• [Exercise aim] Should a line in the entries below contain "rewrite", return that line.

☆ ☆ ☆ ☆

(* ===== verification/_CoqProject ===== *)
-Q . S2P
Prelude.v
Decimal.v
Models.v
Samples.v
Text.v
MarketData.v
Sma.v
StrategySpec.v
StrategySemantics.v
StrategyCompiler.v
Serialization.v
Engine.v
EngineInvariant.v
EngineSafety.v
EngineLedger.v
EngineAccounting.v
EngineCausality.v
Metrics.v
Benchmark.v
Performance.v
Preview.v
SmaBacktest.v
Uuid.v
Regex.v
StrategyText.v
Config.v
Parser.v
Auth.v
Csv.v
Timestamps.v
JsonText.v
Logging.v
Effects.v
Rely.v
Database.v
Session.v
Operations.v
MarketImport.v
StrategyApi.v
Responses.v
PreviewQueue.v
JobStore.v
JobRules.v
PreviewJobService.v
Reconciliation.v
Worker.v
JobApi.v
Recovery.v
Commands.v
Integrity.v
System.v
Exclusion.v
Journal.v
Api.v
(** ** Results of code that may raise *)
Inductive result (A : Type) : Type :=
  | Ok (a : A)
  | Err (e : exn).
Arguments Ok {A} a.
Arguments Err {A} e.

#[global] Instance result_ret : MRet result := λ A a, Ok a.
#[global] Instance result_bind : MBind result := λ A B f m,
  match m with Ok a => f a | Err e => Err e end.
#[global] Instance result_fmap : FMap result := λ A B f m,
  match m with Ok a => Ok (f a) | Err e => Err e end.

Definition is_ok {A} (m : result A) : bool :=
  match m with Ok _ => true | Err _ => false end.

(** [if cond: raise e] *)
Definition raise_if (cond : bool) (e : exn) : result unit :=
  if cond then Err e else Ok ().

(** A [for] loop whose body may raise. *)
Fixpoint foldM {S A} (f : S → A → result S) (s : S) (l : list A) : result S :=
  match l with
  | [] => Ok s
  | a :: l => s' ← f s a; foldM f s' l
  end.

(** A list comprehension whose element expression may raise. *)
Fixpoint mapM_result {A B} (f : A → result B) (l : list A) : result (list B) :=
  match l with
  | [] => Ok []
  | a :: l => b ← f a; bs ← mapM_result f l; Ok (b :: bs)
  end.

(** Python's [l[i]] for a nonnegative index. *)
Definition py_index {A} (l : list A) (i : nat) : result A :=
  match l !! i with Some a => Ok a | None => Err IndexError end.

(** Python's [l[-1]]. *)
Definition py_last {A} (l : list A) : result A :=
  match last l with Some a => Ok a | None => Err IndexError end.

(** Python's [enumerate(l)], from a start index. *)
Fixpoint enumerate_from {A} (i : nat) (l : list A) : list (nat * A) :=
  match l with [] => [] | a :: l => (i, a) :: enumerate_from (S i) l end.
Definition enumerate {A} (l : list A) : list (nat * A) := enumerate_from 0 l.

(** ** Lemmas on results *)
Lemma bind_Ok_inv {A B} (m : result A) (f : A → result B) (b : B) :
  m ≫= f = Ok b → ∃ a, m = Ok a ∧ f a = Ok b.
Proof. destruct m; simpl; [eauto | discriminate]. Qed.

Lemma bind_Ok {A B} (a : A) (f : A → result B) : Ok a ≫= f = f a.
Proof. reflexivity. Qed.
(* ===== verification/Models.v ===== *)
(** * Data of the backtester ([backend/app/backtesting/models.py])

    The frozen dataclasses as records and the [StrEnum]s as inductive types,
    with decidable equality.  A [datetime] is an aware UTC instant, counted in
    microseconds; a Python [int] is a [Z].  Field names carry a short prefix
    where two dataclasses share a name. *)

From S2P Require Import Prelude Decimal.
From Stdlib Require Import ZArith QArith Lia.
From stdpp Require Import base list option.
Local Open Scope Z_scope.

Definition datetime : Type := Z.
#[global] Instance datetime_eq_dec : EqDecision datetime := Z.eq_dec.

Record MarketBar : Type := mkBar {
  bar_timestamp : datetime;
  open_price : decimal;
  high_price : decimal;
  low_price : decimal;
  close_price : decimal;
  volume : Z }.

Inductive SignalType : Type := BUY | SELL.
Inductive ExitReason : Type := STRATEGY_EXIT | STOP_LOSS | TAKE_PROFIT | FINAL_LIQUIDATION.

Record Signal : Type := mkSignal { sig_timestamp : datetime; signal_type : SignalType }.

Record CompletedTrade : Type := mkTrade {
  signal_timestamp : datetime;
  entry_timestamp : datetime;
  entry_price : decimal;
  quantity : Z;
  exit_signal_timestamp : option datetime;
  exit_timestamp : datetime;
  exit_price : decimal;
  profit_loss : decimal;
  return_percentage : decimal;
  exit_reason : ExitReason }.

Record EquityPoint : Type := mkPoint { pt_timestamp : datetime; equity : decimal }.

Record ExecutionResult : Type := mkExecutionResult {
  final_portfolio_value : decimal;
  total_realized_profit_loss : decimal;
  completed_trades : list CompletedTrade;
  equity_curve : list EquityPoint;
  ignored_signals : list Signal }.

Record BacktestMetrics : Type := mkMetrics {
  total_return_percentage : decimal;
  buy_and_hold_return_percentage : decimal;
  buy_and_hold_start_timestamp : datetime;
  buy_and_hold_start_price : decimal;
  buy_and_hold_end_price : decimal;
  win_rate_percentage : decimal;
  maximum_drawdown_percentage : decimal;
  cagr_percentage : option decimal }.

#[global] Instance MarketBar_eq_dec : EqDecision MarketBar.
Proof. solve_decision. Defined.
#[global] Instance SignalType_eq_dec : EqDecision SignalType.
Proof. solve_decision. Defined.
#[global] Instance ExitReason_eq_dec : EqDecision ExitReason.
Proof. solve_decision. Defined.
#[global] Instance Signal_eq_dec : EqDecision Signal.
Proof. solve_decision. Defined.
#[global] Instance CompletedTrade_eq_dec : EqDecision CompletedTrade.
Proof. solve_decision. Defined.
#[global] Instance EquityPoint_eq_dec : EqDecision EquityPoint.
Proof. solve_decision. Defined.

(** ** Well-formed market data

    What the CHECK constraints of [public.market_data] (models/market_data.py)
    guarantee of every stored row: positive prices within [low, high]. *)
Definition bar_ok (b : MarketBar) : Prop :=
  (0 < dval (low_price b) ∧
   dval (low_price b) <= dval (open_price b) ∧ dval (open_price b) <= dval (high_price b) ∧
   dval (low_price b) <= dval (close_price b) ∧ dval (close_price b) <= dval (high_price b))%Q.

(** The same as a decision procedure on the stored decimals. *)
Definition bar_okb (b : MarketBar) : bool :=
  dlt dzero (low_price b) && dle (low_price b) (open_price b) &&
  dle (open_price b) (high_price b) && dle (low_price b) (close_price b) &&
  dle (close_price b) (high_price b).

(** The primary key (symbol, interval, timestamp) together with the ascending
    order of [load_market_bars]. *)
Definition increasing (bars : list MarketBar) : Prop :=
  ∀ i j bi bj, bars !! i = Some bi → bars !! j = Some bj → (i < j)%nat →
    bar_timestamp bi < bar_timestamp bj.

(** The order test on adjacent bars. *)
Fixpoint increasingb (bars : list MarketBar) : bool :=
  match bars with
  | b1 :: (b2 :: _) as rest => (bar_timestamp b1 <? bar_timestamp b2) && increasingb rest
  | _ => true
  end.

Lemma bar_okb_spec b : bar_okb b = true ↔ bar_ok b.
Proof.
  unfold bar_okb, bar_ok. rewrite !andb_true_iff, !dle_val, dlt_val.
  rewrite dval_dzero. tauto.
Qed.

Lemma bars_okb_spec bars : forallb bar_okb bars = true ↔ Forall bar_ok bars.
Proof.
  induction bars as [|b bars IH]; simpl; [done|].
  rewrite andb_true_iff, Forall_cons_iff, bar_okb_spec. tauto.
Qed.

Lemma bar_ok_open_pos b : bar_ok b → (0 < dval (open_price b))%Q.
Proof. intros (H & H1 & _). by eapply Qlt_le_trans. Qed.

Lemma bar_ok_close_pos b : bar_ok b → (0 < dval (close_price b))%Q.
Proof. intros (H & _ & _ & H1 & _). by eapply Qlt_le_trans. Qed.

#[export] Hint Resolve bar_ok_open_pos bar_ok_close_pos : atp.

Lemma increasing_app_l b1 b2 : increasing (b1 ++ b2) → increasing b1.
Proof.
  intros H i j bi bj Hi Hj. apply (H i j); by apply lookup_app_l_Some.
Qed.

Lemma increasing_NoDup bars : increasing bars → NoDup (bar_timestamp <$> bars).
Proof.
  intros H. apply NoDup_alt. intros i j t Hi Hj.
  apply list_lookup_fmap_Some in Hi as (bi & -> & Hi).
  apply list_lookup_fmap_Some in Hj as (bj & Hteq & Hj).
  destruct (Nat.lt_trichotomy i j) as [Hlt|[->|Hlt]]; [|done|].
  - pose proof (H _ _ _ _ Hi Hj Hlt). lia.
  - pose proof (H _ _ _ _ Hj Hi Hlt). lia.
Qed.

Lemma increasingb_head b bars i bi :
  increasingb (b :: bars) = true → bars !! i = Some bi → bar_timestamp b < bar_timestamp bi.
Proof.
  revert b i; induction bars as [|b2 bars IH]; intros b i H Hi; [done|].
  simpl in H. apply andb_true_iff in H as [H1%Z.ltb_lt H2].
  destruct i as [|i]; simpl in Hi; [by injection Hi as ->|].
  specialize (IH b2 i H2 Hi). lia.
Qed.

Lemma increasingb_spec bars : increasingb bars = true → increasing bars.
Proof.
  induction bars as [|b bars IH]; intros H i j bi bj Hi Hj Hlt; [done|].
  destruct j as [|j]; [lia|]. simpl in Hj. destruct i as [|i]; simpl in Hi.
  - injection Hi as ->. by eapply increasingb_head.
  - eapply IH; eauto; [|lia]. destruct bars; [done|]. simpl in H. by apply andb_true_iff in H as [_ H].
Qed.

☆ ☆ ☆ ☆

• [Answer for the task]
  unfold bar_okb, bar_ok. rewrite !andb_true_iff, !dle_val, dlt_val.
  rewrite dval_dzero. tauto.
  rewrite andb_true_iff, Forall_cons_iff, bar_okb_spec. tauto.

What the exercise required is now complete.